As the EHIC and private insurance are only issued prospectively, most of our efforts to engineer the CSI were focused on obtaining a certificate from Romania. This is where the unpredictability of the medium became apparent. I for one had been advised by the NHS Overseas Department to obtain 2 copies of the form E106, in English (even though this form was not among the options on the Home Office application). Upon asking my health insurer in Romania, I was in fact issued 1 copy, in Romanian, of a different form (E104, which also did not feature among the forms listed on the application). Throughout this process, from finding out what to send and whom to contact, to arranging rushed journeys back home to long neglected GPs, and sweet-talking employees of the health authority, the sense of anxiety was indisputable.

It was the same paradoxical unpredictability of the medium that prompted me and my friends to resort to the kinds of artifices I had only encountered in ethnographies of informal economies under socialism, and in my fieldwork with Romanian migrants in precarious work. One suggested bribing a private health provider in exchange for backdated coverage. Another offered to ask a trusted connection in the Romanian health authority to issue E104 certificates for close friends. Another still suggested (falsely) registering for self-employment in the UK, paying a 4 figure fee for backdated registration, as well as thousands in NI contributions for years back.
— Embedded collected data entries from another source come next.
(** * A fixed-capacity circular buffer and its forward iterator

    Shallow embedding of [src/encryption.hpp]: the class template
    [CircularBuffer<T, cap, std::array<T, cap>>] and its inner class
    [CircularBufferIterator].

    - [int] values are integers of [Z] kept in the 32-bit two's-complement
      range by [to_int]; [unsigned int] and [std::size_t] by [to_uint] and
      [to_size_t].
    - The [std::array] storage is a [list T]; [c.at(i)] is the bounds-checked
      access that throws [std::out_of_range].
    - A method that mutates the object or throws is a function from the
      object to an outcome and the object as the call leaves it, so that
      what an exception leaves behind can be stated.
    - An iterator of the storage ([T*]) is its offset from [c.begin()]. *)

From Stdlib Require Import ZArith Lia.
From stdpp Require Import base list.

Local Open Scope Z_scope.

(** ** Machine integers *)

Definition INT_MAX : Z := 2147483647.

Definition to_int (x : Z) : Z := (x + 2147483648) mod 4294967296 - 2147483648.
Definition to_uint (x : Z) : Z := x mod 4294967296.
Definition to_size_t (x : Z) : Z := x mod 18446744073709551616.

(** ** Exceptions and outcomes *)

Inductive exception : Type :=
  | out_of_range
  | overflow_error
  | underflow_error
  | terminate.

Inductive outcome (A : Type) : Type :=
  | Returns (a : A)
  | Throws (e : exception).
Arguments Returns {A} a.
Arguments Throws {A} e.

Module CircularBuffer.
Section WithElements.

Context {T : Type}.

(** The template argument [cap], an [int]; the storage has at least one
    slot. *)
Variable cap : Z.
Hypothesis cap_pos : 1 <= cap.
Hypothesis cap_int : cap <= INT_MAX.

(** ** The buffer object *)

Record t : Type := Build {
  c : list T;
  _head : Z;
  _tail : Z;
  _size : Z;
  _current : Z;
  _capacity : Z
}.

(** State and exceptions: a call returns its outcome and the object. *)
Definition M (A : Type) : Type := t → outcome A * t.

#[global] Instance M_ret : MRet M := λ A a b, (Returns a, b).
#[global] Instance M_bind : MBind M := λ A B k m b,
  match m b with
  | (Returns a, b') => k a b'
  | (Throws e, b') => (Throws e, b')
  end.
Definition throw {A} (e : exception) : M A := λ b, (Throws e, b).
Definition gets {A} (f : t → A) : M A := λ b, (Returns (f b), b).
Definition modify (f : t → t) : M unit := λ b, (Returns tt, f b).
(** An exception that leaves a [noexcept] function ends the program. *)
Definition noexcept {A} (m : M A) : M A :=
  λ b, match m b with
       | (Throws _, b') => (Throws terminate, b')
       | r => r
       end.
Definition when (g : bool) (m : M unit) : M unit := if g then m else mret tt.

Definition set_c (v : list T) (b : t) : t :=
  Build v (_head b) (_tail b) (_size b) (_current b) (_capacity b).
Definition set_head (v : Z) (b : t) : t :=
  Build (c b) v (_tail b) (_size b) (_current b) (_capacity b).
Definition set_tail (v : Z) (b : t) : t :=
  Build (c b) (_head b) v (_size b) (_current b) (_capacity b).
Definition set_size (v : Z) (b : t) : t :=
  Build (c b) (_head b) (_tail b) v (_current b) (_capacity b).
Definition set_current (v : Z) (b : t) : t :=
  Build (c b) (_head b) (_tail b) (_size b) v (_capacity b).

(** [std::array::at]: the index is converted to [size_t] and checked
    against the array's length. *)
Definition in_range (s : list T) (i : Z) : bool :=
  to_size_t i <? Z.of_nat (length s).

Definition at_ (s : list T) (i : Z) : outcome T :=
  if in_range s i then
    match s !! Z.to_nat (to_size_t i) with
    | Some x => Returns x
    | None => Throws out_of_range
    end
  else Throws out_of_range.

(** [c.at(i) = val] *)
Definition at_assign (i : Z) (val : T) : M unit :=
  s ← gets c;
  if in_range s i then modify (set_c (<[Z.to_nat (to_size_t i) := val]> s))
  else throw out_of_range.

(** [CircularBuffer()]: the counters are zeroed, the storage is left as it
    is found ([init], of length [cap]). *)
Definition CircularBuffer (init : list T) : t :=
  Build init 0 0 0 0 cap.

Definition head (b : t) : outcome T := at_ (c b) (_head b).
Definition tail (b : t) : outcome T := at_ (c b) (_tail b).

Definition push_back (val : T) : M unit :=
  noexcept (
    cur ← gets _current;
    cp ← gets _capacity;
    when (cur >=? cp) (modify (set_current 0));;
    i ← gets _current;
    modify (set_current (to_int (i + 1)));;
    at_assign i val;;
    cur' ← gets _current;
    modify (set_tail (to_int (cur' - 1)));;
    sz ← gets _size;
    modify (set_size (to_int (sz + 1)));;
    when (sz >=? cp) (
      modify (set_size cp);;
      h ← gets _head;
      modify (set_head (to_int (h + 1)));;
      h' ← gets _head;
      when (h' >=? cp) (modify (set_head 0)))).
The logic of “desperate times call for desperate measures” was very much in the air.

Those less comfortable with rule-bending resorted to what I call “artisan bureaucracies”: personalised, creative attempts to earn the benevolence of their imagined assessors, developed to mitigate the uncertainty of hard evidence. “Is it true that they are less likely to accept you if you have taken out credit?”, asked one of my friends, who was already preparing her application for September 2017. “Perhaps I should just pay it all off now”, she added minutes later, “just in case”. The logic of “just in case” was familiar to many of us, just like the logic of “you can never be too sure”. Some recalled sending unnecessarily thick applications, containing every tenancy agreement, pay slip, and bank statements for the past 5 years of their lives. Unsure whether the form issued by the health authority would match the Home Office requirements, I too found myself making every effort to neatly label the paper trail of my life, signing my cover letter with “Doctoral candidate”, and hoping that the symbolic capital of the university would distinguish me once again as “good migrant”.

The prospect of “hard Brexit” and the undifferentiated subjection of all EU nationals to the bureaucracy of permanent residence thus seem to have created an unexpected closeness between European migrants who had previously occupied very different positions in the British public imaginary. For once, the highly skilled find themselves sharing into some of the existential insecurity which precarious workers experience routinely. While, as in my earlier entry, I do not wish to suggest that they are equally equipped to navigate this landscape of uncertainty, the new anxieties generated by the CSI among the highly skilled offer interesting lines of inquiry.

Firstly, they cast light on the power of bureaucracy to create unexpected vulnerabilities which defy the subject positions of “good” and “bad” migrants created by public discourse. Secondly, the similarity in “artisan bureaucracies” deployed by the highly skilled and precarious alike, with their rule-bending and hopeful aestheticisation of paper, also opens a space for examining the reconfiguration of these hierarchies in practice. Finally, it will be interesting to observe whether this moment of shared insecurity will generate a cross-class political front that will protect all EU migrants, or whether concessions will only be granted for the highly skilled. Overall, the new insecurities generated by the permanent residence application and its sneaky CSI component offer a stimulating case for researching the power of bureaucracy, shifting subject positions, and new political unities.

 

Dora-Olivia Vicol, Doctoral Researcher in Social Anthropology at the University of Oxford.

This article was original published on the blog of the University of Oxford’s Centre on Migration, Policy and Society (COMPAS), 13 Feb 2017.